▶ [Brief] Check every line of the entries below for the word "Hagain", then give only the number of lines that have it.

Dataset Start Marker

Lemma sessionKept_set_GroupCache (cache : option GroupCache) (c : Client) :
  sessionKept c (set_GroupCache cache c).
Proof. repeat split. intros Hb creds Hc. apply Hb. exact Hc. Qed.

Lemma sessionKept_initGroupCache (c : Client) : sessionKept c (initGroupCache c).
Proof.
  unfold initGroupCache. destruct (cli_GroupCache c);
    [apply sessionKept_refl | apply sessionKept_set_GroupCache].
Qed.

Lemma sessionKept_bundle (c c' : Client) :
  (c' = c \/ exists creds, c' = set_GroupCredentials (Some creds) c
                           /\ PNI creds = Store_PNI c) ->
  sessionKept c c'.
Proof.
  intros [-> | (creds & -> & Hpni)]; [apply sessionKept_refl |].
  repeat split. intros _ creds' [= <-]. exact Hpni.
Qed.

Lemma sessionKept_GetAuthorizationForToday (mk : list byte) (s : State) :
  sessionKept (cli s) (cli (GetAuthorizationForToday mk s).2).
Proof.
  destruct (GetAuthorizationForToday_state mk s) as (-> & _).
  destruct (todaysCredential_effect s) as (_ & Hcli & _). cbv zeta in Hcli.
  apply sessionKept_bundle.
  destruct Hcli as [Hsame | (creds & Hset & Hpni & _)]; [auto | eauto].
Qed.

Lemma sessionKept_fetchGroupByID (gid : string) (s : State) :
  sessionKept (cli s) (cli (fetchGroupByID gid s).2).
Proof.
  destruct (fetchGroupByID_effect gid s) as (_ & _ & _ & _ & _ & Hcli & _).
  apply sessionKept_bundle. exact Hcli.
Qed.

End Session.

(** X15: the account identifiers of the client are never changed, and the
    cached credential bundle is always one issued for the stored PNI: if
    that holds before [GetAuthorizationForToday], [fetchGroupByID] or
    [RetrieveGroupByID], it holds afterwards, whatever the server
    answered. *)
Theorem session_identity_kept `{Collaborators}
    (gid : string) (rev : Z) (mk : list byte) (s : State) :
  sessionKept (cli s) (cli (GetAuthorizationForToday mk s).2)
  /\ sessionKept (cli s) (cli (fetchGroupByID gid s).2)
  /\ sessionKept (cli s) (cli (RetrieveGroupByID gid rev s).2).
Proof.
  split; [apply sessionKept_GetAuthorizationForToday |].
  split; [apply sessionKept_fetchGroupByID |].
  rewrite RetrieveGroupByID_run. cbv zeta.
  destruct (cachedGroup_spec gid rev (withCli initGroupCache s))
    as (o & Ho & _ & Hcli & _).
  cbn [cli withCli] in Hcli.
  assert (Hc : sessionKept (cli s)
                 (cli (cachedGroup gid rev (withCli initGroupCache s)).2)).
  { rewrite Hcli. apply sessionKept_initGroupCache. }
  rewrite Ho. destruct o as [g |]; [exact Hc |].
  pose proof (sessionKept_fetchGroupByID gid
                (cachedGroup gid rev (withCli initGroupCache s)).2) as Hf.
  pose proof (sessionKept_trans _ _ _ Hc Hf) as Hcf.
  destruct ((fetchGroupByID gid
               (cachedGroup gid rev (withCli initGroupCache s)).2).1)
    as [g | e | p]; cbn [snd]; exact Hcf.
Qed.

Lemma session_identity_kept_witness :
  bundleMatchesPNI
    (cli (@RetrieveGroupByID Sample.collaborators "gid" 0
            (Sample.stateOf Sample.freshClient Sample.world0)).2).
Proof.
  destruct (@session_identity_kept Sample.collaborators "gid" 0 Sample.key
              (Sample.stateOf Sample.freshClient Sample.world0))
    as (_ & _ & _ & _ & Hkept).
  apply Hkept. intros creds Hnone. discriminate Hnone.
Defined.

(** X16: once [GetAuthorizationForToday] has succeeded, a later call on the
    same client whose clock shows the same UTC day sends no request and
    leaves the client as it is: the cached bundle serves it. *)
Theorem GetAuthorizationForToday_same_day_reuse `{Collaborators}
    (mk mk' : list byte) (s s1 s2 : State) (auth : GroupAuth) :
  GetAuthorizationForToday mk s = (Ok auth, s1) ->
  cli s2 = cli s1 ->
  time.Truncate (clockTime s2) (24 * time.Hour)
  = time.Truncate (clockTime s) (24 * time.Hour) ->
  let r := GetAuthorizationForToday mk' s2 in
  trace r.2 = trace s2 /\ cli r.2 = cli s2.
Proof.
  intros Hfirst Hcli Hday. cbv zeta.
  assert (Hcached : exists cred,
            getCachedAuthorizationForToday (cli s1)
              (time.Truncate (clockTime s) (24 * time.Hour)) = Some cred).
  { rewrite GetAuthorizationForToday_run in Hfirst.
    destruct (todaysCredential_effect s) as (_ & _ & _ & Hfound & _).
    cbv zeta in Hfound.
    destruct (todaysCredential s) as [[[day [cred |]] | e | p] s0];
      try discriminate.
    destruct (Hfound day (Some cred) eq_refl) as (_ & Hlook). cbn [snd] in Hlook.
    destruct (silent_presentCredential cred mk s0) as (Hc & _).
    rewrite Hfirst in Hc. cbn [snd] in Hc. rewrite Hc. eauto. }
  destruct Hcached as (cred & Hcached).
  rewrite <- Hcli, <- Hday in Hcached.
  destruct (todaysCredential_effect s2) as (_ & _ & Hsame & _ & Hhit).
  cbv zeta in Hsame, Hhit.
  destruct (Hhit cred Hcached) as (Htr & _).
  destruct (GetAuthorizationForToday_state mk' s2) as (-> & ->).
  split; [exact Htr | exact (Hsame Htr)].
Qed.

Lemma GetAuthorizationForToday_same_day_reuse_witness :
  let s := Sample.stateOf Sample.freshClient Sample.world0 in
  let s1 := (@GetAuthorizationForToday Sample.collaborators Sample.key s).2 in
  let r := @GetAuthorizationForToday Sample.collaborators Sample.key s1 in
  trace r.2 = trace s1 /\ cli r.2 = cli s1.
Proof.
  cbv zeta.
  apply (@GetAuthorizationForToday_same_day_reuse Sample.collaborators
           Sample.key Sample.key
           (Sample.stateOf Sample.freshClient Sample.world0)
           (@GetAuthorizationForToday Sample.collaborators Sample.key
              (Sample.stateOf Sample.freshClient Sample.world0)).2
           (@GetAuthorizationForToday Sample.collaborators Sample.key
              (Sample.stateOf Sample.freshClient Sample.world0)).2
           {| Username := hex.EncodeToString (repeat Byte.x11 32);
              Password := "2a03" |}).
  - vm_compute. reflexivity.
  - reflexivity.
  - vm_compute. reflexivity.
Defined.

Lemma credentialFor_is_Some (day : Z) (creds : list GroupCredential) :
  is_Some (credentialFor day creds)
  <-> exists cred, cred ∈ creds /\ RedemptionTime cred = day.
Proof.
  split.
  - intros (cred & Hfound).
    destruct (credentialFor_Some _ _ _ Hfound) as (before & after & -> & Hday & _).
    exists cred. split; [| exact Hday].
    apply elem_of_app. right. apply list_elem_of_here.
  - intros (cred & Hin & Hday).
    destruct (credentialFor day creds) as [found |] eqn:Hfound; [eauto |].
    apply credentialFor_None in Hfound.
    rewrite Forall_forall in Hfound. destruct (Hfound cred Hin Hday).
Qed.

(** X17: a cached bundle with one credential for each of the seven days
    from day [d0] (and no other) serves every clock reading from the start
    of day [d0] up to, and not including, the start of day [d0 + 7]; any
    other reading finds no credential in it, which makes
    [GetAuthorizationForToday] fetch a new bundle. *)
Theorem week_bundle_day_boundary (c : Client) (creds : GroupCredentials) (d0 t : Z) :
  cli_GroupCredentials c = Some creds ->
  (forall day,
     (exists cred, cred ∈ Credentials creds /\ RedemptionTime cred = day)
     <-> (exists i, 0 <= i < 7 /\ day = (d0 + i) * 86400)) ->
  is_Some (getCachedAuthorizationForToday c (time.Truncate t (24 * time.Hour)))
  <-> d0 * (24 * time.Hour) <= t < (d0 + 7) * (24 * time.Hour).
Proof.
  intros Hc Hweek. unfold getCachedAuthorizationForToday. rewrite Hc.
  rewrite credentialFor_is_Some, Hweek.
  destruct (Truncate_day t) as (_ & -> & _).
  unfold time.Hour, time.Second, time.Nanosecond.
  change (24 * (3600 * (1000000000 * 1))) with 86400000000000.
  split.
  - intros (i & Hi & Hday).
    assert (t / 86400000000000 = d0 + i) by lia.
    Z.div_mod_to_equations. lia.
  - intros Hrange. exists (t / 86400000000000 - d0).
    split; [Z.div_mod_to_equations; lia | lia].
Qed.

Lemma week_bundle_day_boundary_witness :
  is_Some (getCachedAuthorizationForToday
             (set_GroupCredentials (Some Sample2.weekBundle) Sample.freshClient)
             (time.Truncate Sample.dayThree (24 * time.Hour)))
  <-> 3 * (24 * time.Hour) <= Sample.dayThree < (3 + 7) * (24 * time.Hour).
Proof.
  apply (week_bundle_day_boundary
           (set_GroupCredentials (Some Sample2.weekBundle) Sample.freshClient)
           Sample2.weekBundle 3 Sample.dayThree eq_refl).
  intros day. split.
  - intros (cred & Hin & <-). unfold Sample2.weekBundle in Hin.
    cbn [Credentials map] in Hin.
    repeat (apply elem_of_cons in Hin as [-> | Hin];
            [cbn [RedemptionTime]; eexists; split; [| reflexivity]; lia |]).
    apply elem_of_nil in Hin. contradiction.
  - intros (i & Hi & ->).
    exists {| Credential := []; RedemptionTime := (3 + i) * 86400 |}.
    split; [| reflexivity].
    assert (Hcases : i = 0 \/ i = 1 \/ i = 2 \/ i = 3 \/ i = 4 \/ i = 5 \/ i = 6) by lia.
    unfold Sample2.weekBundle. cbn [Credentials map].
    destruct Hcases as [-> | [-> | [-> | [-> | [-> | [-> | ->]]]]]];
      repeat (first [apply list_elem_of_here | apply list_elem_of_further]).
Defined.

(** ** Group metadata cache and active calls *)

(** X18: a group [RetrieveGroupByID] returned is in the cache under the
    identifier asked for, together with a fetch time; a later call for the
    same identifier on the same client returns this group again without
    fetching, provided less than an hour has passed since that fetch time
    and the revision asked for is not above the group's. *)
Theorem RetrieveGroupByID_read_after_fetch `{Collaborators}
    (gid : string) (rev : Z) (s s1 : State) (g : Group) :
  RetrieveGroupByID gid rev s = (Ok g, s1) ->
  exists fetchedAt,
    lastFetched (theCache (cli s1)) !! gid = Some fetchedAt
    /\ groups (theCache (cli s1)) !! gid = Some g
    /\ (forall rev' s2,
          cli s2 = cli s1 ->
          clockTime s2 - fetchedAt < time.Hour ->
          rev' <= Revision g ->
          (RetrieveGroupByID gid rev' s2).1 = Ok g
          /\ trace (RetrieveGroupByID gid rev' s2).2 = trace s2).
Proof.
  intros Hrun.
  assert (Hcached : exists fetchedAt,
            lastFetched (theCache (cli s1)) !! gid = Some fetchedAt
            /\ groups (theCache (cli s1)) !! gid = Some g).
  { destruct (RetrieveGroupByID_cases gid rev s)
      as [(g0 & Hhit & _ & Hres & _ & Hcache) | (_ & _ & Hcache & Hf)];
      cbv zeta in *; rewrite Hrun in *; cbn [fst snd] in *.
    - injection Hres as <-. destruct Hhit as (fetched & Hl & Hg & _).
      rewrite Hcache. eauto.
    - destruct ((fetchGroupByID gid
                   (cachedGroup gid rev (withCli initGroupCache s)).2).1)
        as [g' | e | p]; try discriminate.
      injection Hf as <- ->.
      destruct (storeFetched_cache gid g
                  (fetchGroupByID gid
                     (cachedGroup gid rev (withCli initGroupCache s)).2).2)
        as (Hg & Hl & _).
      rewrite Hg, Hl. eexists. split; apply lookup_insert_eq. }
  destruct Hcached as (fetchedAt & Hl & Hg).
  exists fetchedAt. split; [exact Hl |]. split; [exact Hg |].
  intros rev' s2 Hcli Hfresh Hrev.
  assert (Hhit : cacheHit gid rev' s2 g).
  { exists fetchedAt. rewrite Hcli. auto. }
  destruct (RetrieveGroupByID_cases gid rev' s2)
    as [(g0 & _ & Huniq & Hres & Htr & _) | (Hmiss & _)].
  - rewrite (Huniq g Hhit). auto.
  - destruct (Hmiss g Hhit).
Qed.

Lemma RetrieveGroupByID_read_after_fetch_witness :
  let s := Sample.stateOf Sample.freshClient Sample.world0 in
  let s1 := (@RetrieveGroupByID Sample.collaborators "gid" 0 s).2 in
  (@RetrieveGroupByID Sample.collaborators "gid" 4 s1).1 = Ok Sample.fetchedGroup
  /\ trace (@RetrieveGroupByID Sample.collaborators "gid" 4 s1).2 = trace s1.
Proof.
  cbv zeta.
  destruct (@RetrieveGroupByID_read_after_fetch Sample.collaborators "gid" 0
              (Sample.stateOf Sample.freshClient Sample.world0)
              (@RetrieveGroupByID Sample.collaborators "gid" 0
                 (Sample.stateOf Sample.freshClient Sample.world0)).2
              Sample.fetchedGroup)
    as (fetchedAt & Hl & _ & Hagain).
  - vm_compute. reflexivity.
  - vm_compute in Hl. injection Hl as <-.
    apply Hagain; [reflexivity | vm_compute; reflexivity | vm_compute; discriminate].
Defined.

Section CacheMore.
Context `{Collaborators}.

(** The cache after [RetrieveGroupByID]: as before, or as before with the
    fetched group and a time stored under the identifier. *)
Lemma RetrieveGroupByID_cache (gid : string) (rev : Z) (s : State) :
  let r := RetrieveGroupByID gid rev s in
  theCache (cli r.2) = theCache (cli s)
  \/ exists g t,
       groups (theCache (cli r.2)) = <[gid := g]> (groups (theCache (cli s)))
       /\ lastFetched (theCache (cli r.2)) = <[gid := t]> (lastFetched (theCache (cli s)))
       /\ activeCalls (theCache (cli r.2)) = activeCalls (theCache (cli s)).
Proof.
  cbv zeta.
  destruct (RetrieveGroupByID_cases gid rev s)
    as [(g0 & _ & _ & _ & _ & Hcache) | (_ & _ & Hcache & Hf)]; [auto |].
  cbv zeta in Hcache, Hf.
  destruct ((fetchGroupByID gid
               (cachedGroup gid rev (withCli initGroupCache s)).2).1)
    as [g | e | p]; rewrite Hf; cbn [snd]; auto.
  right.
  destruct (storeFetched_cache gid g
              (fetchGroupByID gid
                 (cachedGroup gid rev (withCli initGroupCache s)).2).2)
    as (Hg & Hl & Ha & _).
  rewrite Hg, Hl, Ha, Hcache. eauto.
Qed.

Dataset End Marker

▶ [Task response] 2